DIRECTIONS:
Your answer must hold only the lines below from the line containing "intros HP. destruct" through the line containing "rewrite Hs. pose", each reproduced exactly.

MATERIAL FOR THIS EXERCISE: Begin

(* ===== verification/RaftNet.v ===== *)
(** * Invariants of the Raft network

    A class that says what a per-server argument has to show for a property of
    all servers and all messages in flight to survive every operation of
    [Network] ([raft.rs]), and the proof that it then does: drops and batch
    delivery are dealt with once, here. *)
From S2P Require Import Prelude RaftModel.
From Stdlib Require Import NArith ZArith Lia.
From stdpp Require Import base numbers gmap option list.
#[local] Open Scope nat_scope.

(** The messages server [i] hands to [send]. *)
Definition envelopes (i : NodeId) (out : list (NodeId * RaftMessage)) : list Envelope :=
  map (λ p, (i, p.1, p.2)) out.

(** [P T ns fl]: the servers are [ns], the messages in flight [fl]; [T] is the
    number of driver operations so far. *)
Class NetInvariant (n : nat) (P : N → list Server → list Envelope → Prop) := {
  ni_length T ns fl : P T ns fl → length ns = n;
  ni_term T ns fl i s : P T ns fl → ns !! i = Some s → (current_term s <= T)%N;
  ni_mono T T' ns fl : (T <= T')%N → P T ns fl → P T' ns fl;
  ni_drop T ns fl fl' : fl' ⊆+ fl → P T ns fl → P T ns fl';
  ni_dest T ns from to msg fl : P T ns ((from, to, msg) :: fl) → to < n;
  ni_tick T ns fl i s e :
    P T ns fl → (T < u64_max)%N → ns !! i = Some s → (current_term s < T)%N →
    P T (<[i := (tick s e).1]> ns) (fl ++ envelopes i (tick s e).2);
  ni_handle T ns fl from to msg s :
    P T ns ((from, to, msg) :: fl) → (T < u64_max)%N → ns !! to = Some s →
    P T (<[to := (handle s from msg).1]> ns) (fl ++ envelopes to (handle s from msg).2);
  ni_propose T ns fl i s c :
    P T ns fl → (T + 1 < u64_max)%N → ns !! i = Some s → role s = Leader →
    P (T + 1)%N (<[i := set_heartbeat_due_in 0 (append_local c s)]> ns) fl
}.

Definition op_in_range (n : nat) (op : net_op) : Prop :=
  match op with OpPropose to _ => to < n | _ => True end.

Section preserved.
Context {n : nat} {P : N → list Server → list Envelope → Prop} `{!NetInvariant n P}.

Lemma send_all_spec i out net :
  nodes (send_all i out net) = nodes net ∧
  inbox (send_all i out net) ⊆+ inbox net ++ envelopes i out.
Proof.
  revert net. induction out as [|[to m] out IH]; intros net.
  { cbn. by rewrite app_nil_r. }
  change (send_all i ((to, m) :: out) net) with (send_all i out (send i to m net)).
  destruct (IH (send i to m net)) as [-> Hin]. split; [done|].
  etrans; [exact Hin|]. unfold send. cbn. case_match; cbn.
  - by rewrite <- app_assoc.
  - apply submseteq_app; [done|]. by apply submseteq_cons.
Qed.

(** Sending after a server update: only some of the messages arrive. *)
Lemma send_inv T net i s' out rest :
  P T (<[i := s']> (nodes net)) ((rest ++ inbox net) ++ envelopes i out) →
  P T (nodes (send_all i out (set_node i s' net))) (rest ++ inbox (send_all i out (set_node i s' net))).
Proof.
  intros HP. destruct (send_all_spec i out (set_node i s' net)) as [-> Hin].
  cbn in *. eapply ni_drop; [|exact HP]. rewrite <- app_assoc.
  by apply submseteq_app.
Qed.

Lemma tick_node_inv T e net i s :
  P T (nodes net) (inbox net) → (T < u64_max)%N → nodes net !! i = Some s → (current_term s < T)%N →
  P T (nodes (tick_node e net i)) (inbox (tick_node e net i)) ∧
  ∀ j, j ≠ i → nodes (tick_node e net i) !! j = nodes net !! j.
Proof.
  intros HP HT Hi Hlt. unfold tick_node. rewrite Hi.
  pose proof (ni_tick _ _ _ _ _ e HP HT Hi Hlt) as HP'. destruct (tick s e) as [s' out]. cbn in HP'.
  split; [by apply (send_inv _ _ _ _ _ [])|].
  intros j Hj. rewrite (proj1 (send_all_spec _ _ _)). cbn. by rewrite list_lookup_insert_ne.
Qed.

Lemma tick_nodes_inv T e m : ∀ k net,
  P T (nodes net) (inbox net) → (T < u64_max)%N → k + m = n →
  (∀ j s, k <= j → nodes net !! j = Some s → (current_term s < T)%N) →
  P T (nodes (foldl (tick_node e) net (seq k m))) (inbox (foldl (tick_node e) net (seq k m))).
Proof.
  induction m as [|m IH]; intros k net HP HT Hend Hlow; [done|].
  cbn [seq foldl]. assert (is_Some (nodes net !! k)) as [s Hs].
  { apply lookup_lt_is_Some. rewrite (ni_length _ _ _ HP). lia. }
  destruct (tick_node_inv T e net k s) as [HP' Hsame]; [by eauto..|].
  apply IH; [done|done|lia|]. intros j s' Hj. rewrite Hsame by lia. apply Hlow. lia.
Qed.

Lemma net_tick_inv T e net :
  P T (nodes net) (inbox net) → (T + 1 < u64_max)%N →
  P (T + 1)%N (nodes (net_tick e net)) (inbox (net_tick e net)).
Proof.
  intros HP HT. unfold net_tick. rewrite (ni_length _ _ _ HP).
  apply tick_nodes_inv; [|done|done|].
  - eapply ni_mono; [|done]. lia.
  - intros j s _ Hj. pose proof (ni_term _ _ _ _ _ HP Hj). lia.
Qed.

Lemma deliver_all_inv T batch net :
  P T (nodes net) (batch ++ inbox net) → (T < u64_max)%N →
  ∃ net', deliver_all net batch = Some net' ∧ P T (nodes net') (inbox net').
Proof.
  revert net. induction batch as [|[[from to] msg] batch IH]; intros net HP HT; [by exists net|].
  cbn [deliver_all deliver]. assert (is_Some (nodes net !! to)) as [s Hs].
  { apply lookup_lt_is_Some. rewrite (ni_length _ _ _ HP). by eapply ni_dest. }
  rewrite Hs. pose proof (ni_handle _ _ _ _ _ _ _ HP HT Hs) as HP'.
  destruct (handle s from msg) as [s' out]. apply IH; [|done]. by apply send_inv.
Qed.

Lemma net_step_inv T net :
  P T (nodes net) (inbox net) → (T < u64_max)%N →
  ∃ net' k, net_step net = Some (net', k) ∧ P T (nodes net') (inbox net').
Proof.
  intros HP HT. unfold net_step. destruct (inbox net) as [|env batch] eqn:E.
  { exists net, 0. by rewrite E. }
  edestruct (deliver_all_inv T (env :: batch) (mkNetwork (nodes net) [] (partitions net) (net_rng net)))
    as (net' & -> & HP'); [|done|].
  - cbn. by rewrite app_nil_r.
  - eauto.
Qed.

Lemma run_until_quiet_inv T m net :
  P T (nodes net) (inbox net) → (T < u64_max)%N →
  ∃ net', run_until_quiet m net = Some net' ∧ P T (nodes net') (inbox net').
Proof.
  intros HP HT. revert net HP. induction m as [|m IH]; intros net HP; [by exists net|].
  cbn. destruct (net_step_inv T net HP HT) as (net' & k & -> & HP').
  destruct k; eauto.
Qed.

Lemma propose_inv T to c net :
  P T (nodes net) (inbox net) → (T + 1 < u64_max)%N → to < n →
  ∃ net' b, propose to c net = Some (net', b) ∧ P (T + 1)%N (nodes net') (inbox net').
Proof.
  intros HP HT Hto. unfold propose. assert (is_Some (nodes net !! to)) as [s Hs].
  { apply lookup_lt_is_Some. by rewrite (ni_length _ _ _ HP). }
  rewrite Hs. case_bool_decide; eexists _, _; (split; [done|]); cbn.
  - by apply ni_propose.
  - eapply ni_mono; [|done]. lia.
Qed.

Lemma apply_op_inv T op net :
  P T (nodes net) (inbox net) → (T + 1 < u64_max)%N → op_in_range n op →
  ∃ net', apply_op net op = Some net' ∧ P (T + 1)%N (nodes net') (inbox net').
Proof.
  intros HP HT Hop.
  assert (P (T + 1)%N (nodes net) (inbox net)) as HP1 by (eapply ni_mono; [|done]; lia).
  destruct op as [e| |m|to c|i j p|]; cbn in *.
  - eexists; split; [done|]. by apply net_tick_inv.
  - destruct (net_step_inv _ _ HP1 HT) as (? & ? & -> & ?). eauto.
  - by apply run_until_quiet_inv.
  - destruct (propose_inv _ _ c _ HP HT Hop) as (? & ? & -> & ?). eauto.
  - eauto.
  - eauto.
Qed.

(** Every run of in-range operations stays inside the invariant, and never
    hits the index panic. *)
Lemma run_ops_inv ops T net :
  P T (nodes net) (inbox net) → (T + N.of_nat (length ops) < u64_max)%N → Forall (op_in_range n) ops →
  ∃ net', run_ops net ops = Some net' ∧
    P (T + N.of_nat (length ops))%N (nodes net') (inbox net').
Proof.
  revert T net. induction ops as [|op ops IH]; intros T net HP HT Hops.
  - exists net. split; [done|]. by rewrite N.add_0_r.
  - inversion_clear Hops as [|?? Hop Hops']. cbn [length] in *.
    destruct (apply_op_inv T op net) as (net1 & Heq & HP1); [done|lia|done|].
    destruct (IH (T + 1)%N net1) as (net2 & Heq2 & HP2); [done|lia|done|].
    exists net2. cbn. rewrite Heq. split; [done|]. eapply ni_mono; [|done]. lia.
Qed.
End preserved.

MATERIAL FOR THIS EXERCISE: End

TASK ANSWER:
  intros HP. destruct (send_all_spec i out (set_node i s' net)) as [-> Hin].
  cbn in *. eapply ni_drop; [|exact HP]. rewrite <- app_assoc.
  by apply submseteq_app.
Qed.

Lemma tick_node_inv T e net i s :
  P T (nodes net) (inbox net) → (T < u64_max)%N → nodes net !! i = Some s → (current_term s < T)%N →
  P T (nodes (tick_node e net i)) (inbox (tick_node e net i)) ∧
  ∀ j, j ≠ i → nodes (tick_node e net i) !! j = nodes net !! j.
Proof.
  intros HP HT Hi Hlt. unfold tick_node. rewrite Hi.
  pose proof (ni_tick _ _ _ _ _ e HP HT Hi Hlt) as HP'. destruct (tick s e) as [s' out]. cbn in HP'.
  split; [by apply (send_inv _ _ _ _ _ [])|].
  intros j Hj. rewrite (proj1 (send_all_spec _ _ _)). cbn. by rewrite list_lookup_insert_ne.
Qed.

Lemma tick_nodes_inv T e m : ∀ k net,
  P T (nodes net) (inbox net) → (T < u64_max)%N → k + m = n →
  (∀ j s, k <= j → nodes net !! j = Some s → (current_term s < T)%N) →
  P T (nodes (foldl (tick_node e) net (seq k m))) (inbox (foldl (tick_node e) net (seq k m))).
Proof.
  induction m as [|m IH]; intros k net HP HT Hend Hlow; [done|].
  cbn [seq foldl]. assert (is_Some (nodes net !! k)) as [s Hs].
  { apply lookup_lt_is_Some. rewrite (ni_length _ _ _ HP). lia. }
  destruct (tick_node_inv T e net k s) as [HP' Hsame]; [by eauto..|].
  apply IH; [done|done|lia|]. intros j s' Hj. rewrite Hsame by lia. apply Hlow. lia.
Qed.

Lemma net_tick_inv T e net :
  P T (nodes net) (inbox net) → (T + 1 < u64_max)%N →
  P (T + 1)%N (nodes (net_tick e net)) (inbox (net_tick e net)).
Proof.
  intros HP HT. unfold net_tick. rewrite (ni_length _ _ _ HP).
  apply tick_nodes_inv; [|done|done|].
  - eapply ni_mono; [|done]. lia.
  - intros j s _ Hj. pose proof (ni_term _ _ _ _ _ HP Hj). lia.
Qed.

Lemma deliver_all_inv T batch net :
  P T (nodes net) (batch ++ inbox net) → (T < u64_max)%N →
  ∃ net', deliver_all net batch = Some net' ∧ P T (nodes net') (inbox net').
Proof.
  revert net. induction batch as [|[[from to] msg] batch IH]; intros net HP HT; [by exists net|].
  cbn [deliver_all deliver]. assert (is_Some (nodes net !! to)) as [s Hs].
  { apply lookup_lt_is_Some. rewrite (ni_length _ _ _ HP). by eapply ni_dest. }
  rewrite Hs. pose proof (ni_handle _ _ _ _ _ _ _ HP HT Hs) as HP'.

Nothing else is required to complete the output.